As the wretched anniversary of the war in Ukraine looms, one thing is clear: there is no end in sight. Vladimir Vladimirovich Putin has staked his all on this “special military operation”; it is his pièce de résistance. In a televised address this week — in a masterclass of Soviet-style inversionism — the Czar cast the all-out assault on Ukraine as an inexorable act of defending the Motherland; it was the godless, amoral West that prompted the Russian Federation to condemn its neighbour into a hellscape.

Mr Putin also hailed the resilience of the Russian economy in the face of crippling international sanctions; truth be told, the labyrinthine restrictions imposed by the US, EU and the UK have not broken the “Evil Empire’s” economy. Whilst supply-chains have been snapped, highly-skilled workers have fled en masse and many industrial sectors have been decimated, the Russian economy is expected to grow in 2023, according to the IMF. Sure, the prospects for the average Russian may have dimmed, but that is of little concern to the President, as long as he can keep the Volk in check with boot-choking repression. As things stand, a year on from the invasion, Putin still has enough gas in the tank to continue his infernal operation. There are still many nations that are more than eager to purchase Russia’s plentiful oil and gas at favourable prices. Since time immemorial, wars have presented lucrative opportunities for those unperturbed by the moral implications of trading with the aggressor; as Michael Corleone put it in The Godfather, “It’s nothing personal, Sonny — it’s strictly business.”

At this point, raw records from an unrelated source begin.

Lemma digits2_bound p n : 0 <= n → Zpos p < 2 ^ n → Zpos (digits2_pos p) <= n.
Proof.
  intros Hn Hp. rewrite digits2_size. pose proof (Pos.size_le p) as Hs.
  assert (2 ^ Zpos (Pos.size p) <= 2 * Zpos p) as Hs2.
  { rewrite <- Pos2Z.inj_xO, <- Pos2Z.inj_pow. done. }
  destruct (Z.le_gt_cases (Zpos (Pos.size p)) n) as [|Hgt]; [done|].
  assert (2 ^ (n + 1) <= 2 ^ Zpos (Pos.size p)) by (apply Z.pow_le_mono_r; lia).
  rewrite Z.pow_add_r in * by lia. lia.
Qed.

Lemma shr_fexp_canonical m e :
  fexp prec emax (Zpos (digits2_pos m) + e) = e →
  shr_fexp prec emax (Zpos m) e loc_Exact = (shr_record_of_loc (Zpos m) loc_Exact, e).
Proof. intros He. unfold shr_fexp. simpl Zdigits2. by rewrite He, Z.sub_diag. Qed.

Lemma round_canonical m e : fexp prec emax (Zpos (digits2_pos m) + e) = e → e <= emax - prec →
  binary_round_aux prec emax false (Zpos m) e loc_Exact = S754_finite false m e.
Proof.
  intros He Hle. unfold binary_round_aux. rewrite shr_fexp_canonical by done. simpl.
  rewrite shr_fexp_canonical by done. simpl. by rewrite (proj2 (Z.leb_le _ _)).
Qed.

(** The float of a small integer is the integer shifted to full precision. *)
Definition full (m : positive) : Prop := digits2_pos m = 53%positive.

Lemma full_bounds m : full m → 2 ^ 52 <= Zpos m < 2 ^ 53.
Proof.
  unfold full. rewrite digits2_size. intros Hm.
  pose proof (Pos.size_le m) as Hl. pose proof (Pos.size_gt m) as Hg. rewrite Hm in Hl, Hg.
  apply Pos2Z.pos_le_pos in Hl. apply Pos2Z.pos_lt_pos in Hg.
  rewrite Pos2Z.inj_pow, Pos2Z.inj_xO in Hl. rewrite Pos2Z.inj_pow in Hg.
  change (2 ^ 53) with (2 * 2 ^ 52) in *. lia.
Qed.

Lemma float_of_Z_full p : Zpos p < 2 ^ 53 →
  ∃ m k, float_of_Z (Zpos p) = S754_finite false m (- k) ∧ 0 <= k <= 52 ∧ full m ∧
    Zpos m = Zpos p * 2 ^ k.
Proof.
  intros Hp. pose proof (digits2_bound p 53 ltac:(done) Hp) as Hd.
  unfold float_of_Z, binary_normalize, binary_round.
  assert (fexp prec emax (Zpos (digits2_pos p) + 0) = Zpos (digits2_pos p) - 53) as Hf.
  { unfold fexp, emin, prec, emax. lia. }
  rewrite Hf. unfold shl_align.
  destruct (Zpos (digits2_pos p) - 53 - 0) as [|d|d] eqn:E; [|lia|]; cbv beta iota zeta.
  - exists p, 0. rewrite round_canonical by (unfold prec, emax in *; lia).
    split; [done|]. split; [lia|]. split; [unfold full; lia|lia].
  - exists (Pos.iter xO p d), (Zpos d).
    rewrite round_canonical; [|rewrite iter_xO_digits; unfold fexp, emin, prec, emax; lia
                              |unfold prec, emax; lia].
    split; [f_equal; lia|]. split; [lia|]. split; [|apply iter_xO_value].
    unfold full. pose proof (iter_xO_digits p d). lia.
Qed.

Lemma float_of_Z_small p : Zpos p < 2 ^ 53 →
  ∃ m k, float_of_Z (Zpos p) = S754_finite false m (- k) ∧ 0 <= k ∧ Zpos m = Zpos p * 2 ^ k.
Proof. intros (m & k & ? & ? & _ & ?)%float_of_Z_full. exists m, k. auto with lia. Qed.

Lemma format_float_of_Z n : 0 <= n < 2 ^ 53 → format_f 0 (float_of_Z n) = Itoa n.
Proof.
  intros Hn. destruct n as [|p|p]; [done| |lia].
  destruct (float_of_Z_small p) as (m & k & -> & Hk & Hm); [lia|].
  unfold format_f. rewrite str_app_nil_l. f_equal. change (10 ^ Z.of_nat 0) with 1.
  rewrite Z.mul_1_r, Hm. unfold round_int.
  destruct (Z.leb_spec 0 (- k)) as [H0|H0].
  - replace k with 0 by lia. simpl. lia.
  - rewrite Z.opp_involutive, Z.div_mul, Z_mod_mult by lia.
    rewrite Z.mul_0_r. by rewrite (proj2 (Z.ltb_lt 0 (2 ^ k))) by (apply Z.pow_pos_nonneg; lia).
Qed.

(** ** Division by 1024 is exact *)

Definition float1024 : float64 := S754_finite false 4503599627370496 (-42).

Lemma fdiv_1024 m e : full m → -1000 <= e <= 0 →
  fdiv (S754_finite false m e) float1024 = S754_finite false m (e - 10).
Proof.
  intros Hm He. unfold fdiv, float1024, SFdiv, SFdiv_core_binary.
  change (Zdigits2 (Zpos m)) with (Zpos (digits2_pos m)). rewrite Hm.
  change (Zdigits2 4503599627370496) with 53.
  assert (Z.min (fexp prec emax (53 + e - (53 + -42))) (e - -42) = e - 11) as ->
    by (unfold fexp, emin, prec, emax; lia).
  replace (e - -42 - (e - 11)) with 53 by lia.
  assert (Z.div_eucl (Z.shiftl (Zpos m) 53) 4503599627370496 = (Zpos (xO m), 0)) as ->.
  { assert (Z.shiftl (Zpos m) 53 = Zpos (xO m) * 4503599627370496) as Hs.
    { rewrite Z.shiftl_mul_pow2, Pos2Z.inj_xO by lia. change (2 ^ 53) with (2 * 4503599627370496). lia. }
    rewrite (surjective_pairing (Z.div_eucl _ _)). f_equal.
    - change (Z.shiftl (Zpos m) 53 / 4503599627370496 = Zpos (xO m)). rewrite Hs. by apply Z.div_mul.
    - change (Z.shiftl (Zpos m) 53 `mod` 4503599627370496 = 0). rewrite Hs. by apply Z_mod_mult. }
  change (new_location 4503599627370496 0) with loc_Exact.
  unfold binary_round_aux.
  assert (shr_fexp prec emax (Zpos (xO m)) (e - 11) loc_Exact =
    ({| shr_m := Zpos m; shr_r := false; shr_s := false |}, e - 10)) as ->.
  { unfold shr_fexp. change (Zdigits2 (Zpos (xO m))) with (Zpos (Pos.succ (digits2_pos m))).
    rewrite Hm. assert (fexp prec emax (Zpos (Pos.succ 53) + (e - 11)) - (e - 11) = 1) as ->
      by (unfold fexp, emin, prec, emax; lia).
    simpl. f_equal. lia. }
  simpl loc_of_shr_record. simpl round_nearest_even. rewrite shr_fexp_canonical.
  - simpl. by rewrite (proj2 (Z.leb_le _ _)) by (unfold emax, prec; lia).
  - rewrite Hm. unfold fexp, emin, prec, emax. lia.
Qed.

Lemma compare_finite m1 e1 m2 e2 :
  SFcompare (S754_finite false m1 e1) (S754_finite false m2 e2) =
    Some (match Z.compare e1 e2 with Eq => Z.compare (Zpos m1) (Zpos m2) | c => c end).
Proof. simpl. by destruct (Z.compare e1 e2). Qed.

Lemma fge_1024 m e : full m → fge (S754_finite false m e) float1024 = bool_decide (-42 <= e).
Proof.
  intros Hm. unfold fge, SFleb, float1024. rewrite compare_finite. pose proof (full_bounds m Hm) as Hb.
  change (2 ^ 52) with 4503599627370496 in Hb. symmetry.
  destruct (Z.compare_spec (-42) e) as [<-|?|?].
  - by destruct (Z.compare_spec 4503599627370496 (Zpos m)); [..|lia].
  - by rewrite bool_decide_eq_true_2 by lia.
  - by rewrite bool_decide_eq_false_2 by lia.
Qed.

Lemma flt_1024 m e : full m → flt (S754_finite false m e) float1024 = bool_decide (e < -42).
Proof.
  intros Hm. pose proof (full_bounds m Hm) as Hb. change (2 ^ 52) with 4503599627370496 in Hb.
  unfold flt, SFltb, float1024. rewrite compare_finite.
  destruct (Z.compare_spec e (-42)) as [->|?|?].
  - by destruct (Z.compare_spec (Zpos m) 4503599627370496); [|lia|].
  - by rewrite bool_decide_eq_true_2.
  - by rewrite bool_decide_eq_false_2 by lia.
Qed.

(** Scaling mantissa and exponent alike does not change the rounded integer. *)
Lemma round_int_scale a j k : 0 <= j → 0 <= k → round_int (a * 2 ^ k) (- k - j) = round_int a (- j).
Proof.
  intros Hj Hk. unfold round_int.
  assert (0 < 2 ^ k) by (apply Z.pow_pos_nonneg; lia).
  assert (0 < 2 ^ j) by (apply Z.pow_pos_nonneg; lia).
  destruct (Z.leb_spec 0 (- k - j)) as [Hz|Hz].
  { assert (k = 0 ∧ j = 0) as [-> ->] by lia. simpl. lia. }
  replace (- (- k - j)) with (j + k) by lia. rewrite Z.pow_add_r by lia.
  rewrite Z.div_mul_cancel_r, Zmult_mod_distr_r by lia.
  destruct (Z.leb_spec 0 (- j)) as [Hj0|Hj0].
  { assert (j = 0) as -> by lia. simpl. rewrite Z.mod_1_r, Z.div_1_r.
    rewrite (proj2 (Z.ltb_lt _ _)) by lia. lia. }
  rewrite Z.opp_involutive.
  destruct (Z.ltb_spec (2 * (a `mod` 2 ^ j * 2 ^ k)) (2 ^ j * 2 ^ k)), (Z.ltb_spec (2 * (a `mod` 2 ^ j)) (2 ^ j));
    [done|nia|nia|].
  destruct (Z.ltb_spec (2 ^ j * 2 ^ k) (2 * (a `mod` 2 ^ j * 2 ^ k))), (Z.ltb_spec (2 ^ j) (2 * (a `mod` 2 ^ j)));
    [done|nia|nia|done].
Qed.

(** The rounded integer is at most half a unit off. *)
Lemma round_int_nearest a j : 0 <= j → 2 * Z.abs (round_int a (- j) * 2 ^ j - a) <= 2 ^ j.
Proof.
  intros Hj. assert (0 < 2 ^ j) as Hp by (apply Z.pow_pos_nonneg; lia). unfold round_int.
  destruct (Z.leb_spec 0 (- j)) as [Hz|Hz].
  { assert (j = 0) as -> by lia. simpl. lia. }
  rewrite Z.opp_involutive. pose proof (Z.div_mod a (2 ^ j) ltac:(lia)) as Hd.
  pose proof (Z.mod_pos_bound a (2 ^ j) Hp) as Hr.
  destruct (Z.ltb_spec (2 * (a `mod` 2 ^ j)) (2 ^ j)); [nia|].
  destruct (Z.ltb_spec (2 ^ j) (2 * (a `mod` 2 ^ j))); [nia|]. destruct (Z.even _); nia.
Qed.

(** ** Decimal integers are read back *)

Lemma pretty_char_digit x : (x < 10)%N →
  digit (pretty_N_char x) = true ∧ byte_val (pretty_N_char x) - 48 = Z.of_N x.
Proof.
  intros Hx. assert (x = 0 ∨ x = 1 ∨ x = 2 ∨ x = 3 ∨ x = 4 ∨ x = 5 ∨ x = 6 ∨ x = 7 ∨ x = 8 ∨ x = 9)%N
    as Hc by lia.
  repeat destruct Hc as [->|Hc]; [by vm_compute..|]. subst x. by vm_compute.
Qed.

Definition read_so_far (m : Z) (d : bool) : mantissa :=
  {| mant := m; frac := 0; sawdot := false; sawdigits := d; scored := false |}.

Lemma digit_not a c : digit a = true → digit c = false → a ≠ c.
Proof. intros Ha Hc ->. congruence. Qed.

Lemma read_digit c s m d : digit c = true →
  read_mantissa false (String c s) (read_so_far m d) =
  read_mantissa false s (read_so_far (m * 10 + (byte_val c - 48)) true).
Proof.
  intros Hc. cbn [read_mantissa]. rewrite !decide_False by by apply (digit_not c).
  unfold digit_value. by rewrite Hc.
Qed.

Lemma read_pretty x s : (0 < x)%N →
  ∃ d, read_mantissa false (pretty_N_go x s) (read_so_far 0 d) =
       read_mantissa false s (read_so_far (Z.of_N x) true) ∧ d = false.
Proof.
  intros Hx. exists false. split; [|done].
  revert s. induction x as [x IH] using (well_founded_induction N.lt_wf_0). intros s.
  rewrite pretty_N_go_step by done.
  destruct (pretty_char_digit (x `mod` 10)%N) as [Hd Hv]; [by apply N.mod_lt|].
  destruct (decide (x `div` 10 = 0)%N) as [Hz|Hz].
  - rewrite Hz, pretty_N_go_0, read_digit by done. do 2 f_equal. rewrite Hv.
    pose proof (N.div_mod x 10). lia.
  - rewrite IH; [|by apply N.div_lt|by apply N.neq_0_lt_0]. rewrite read_digit by done. do 2 f_equal.
    rewrite Hv. pose proof (N.div_mod x 10). lia.
Qed.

It bears repeating: the war in Ukraine represents the apotheosis of Putin’s revanchism project; he believes that Ukraine is a sham state that must be re-coupled to the Motherland. His entire legacy (and survival) depends on showing some success in this project; he is too invested to pull back now, no matter how many thousands of Russian mothers lose their sons to the cause. If it takes emptying all the penitentiaries from Sochi to Vladivostok and enlisting every member of every paramilitary organisation, then so be it: the meat-grinder needs new blood to keep churning out. 


This war has also presented a fortuitous moment for China in its geopolitical chess-game. Since Ukraine has inevitably become a proxy war for the United States, a Russian victory, which would include a “peace agreement” that rewards the aggressor with new territory, would trumpet Xi Jinping’s message of an Uncle Sam in decline. A few days ago, Antony Blinken, the US Secretary of State, warned the Chinese delegation at the Munich Security Conference of “grave consequences” if China were to supply Putin with armaments. Such a scenario would be a frightful escalation of the conflict and a new iteration of a muscular and unconstrained Chinese foreign policy; it would also be a bad omen for the future of autonomous administration in Taipei. 


Alas, the new Cold War may well be finding a confluence on European shores, between a virulent Russo-Sino alliance and the United States (and its allies). To those military hawks in Congress that holler about a misplaced focus on Russia—Ukraine, and a need for greater urgency against an imperious China: the two are becoming inseparable. A failure to secure the European continent — which necessitated America’s indispensable intervention in 1917 and 1941 — would be a catastrophic error.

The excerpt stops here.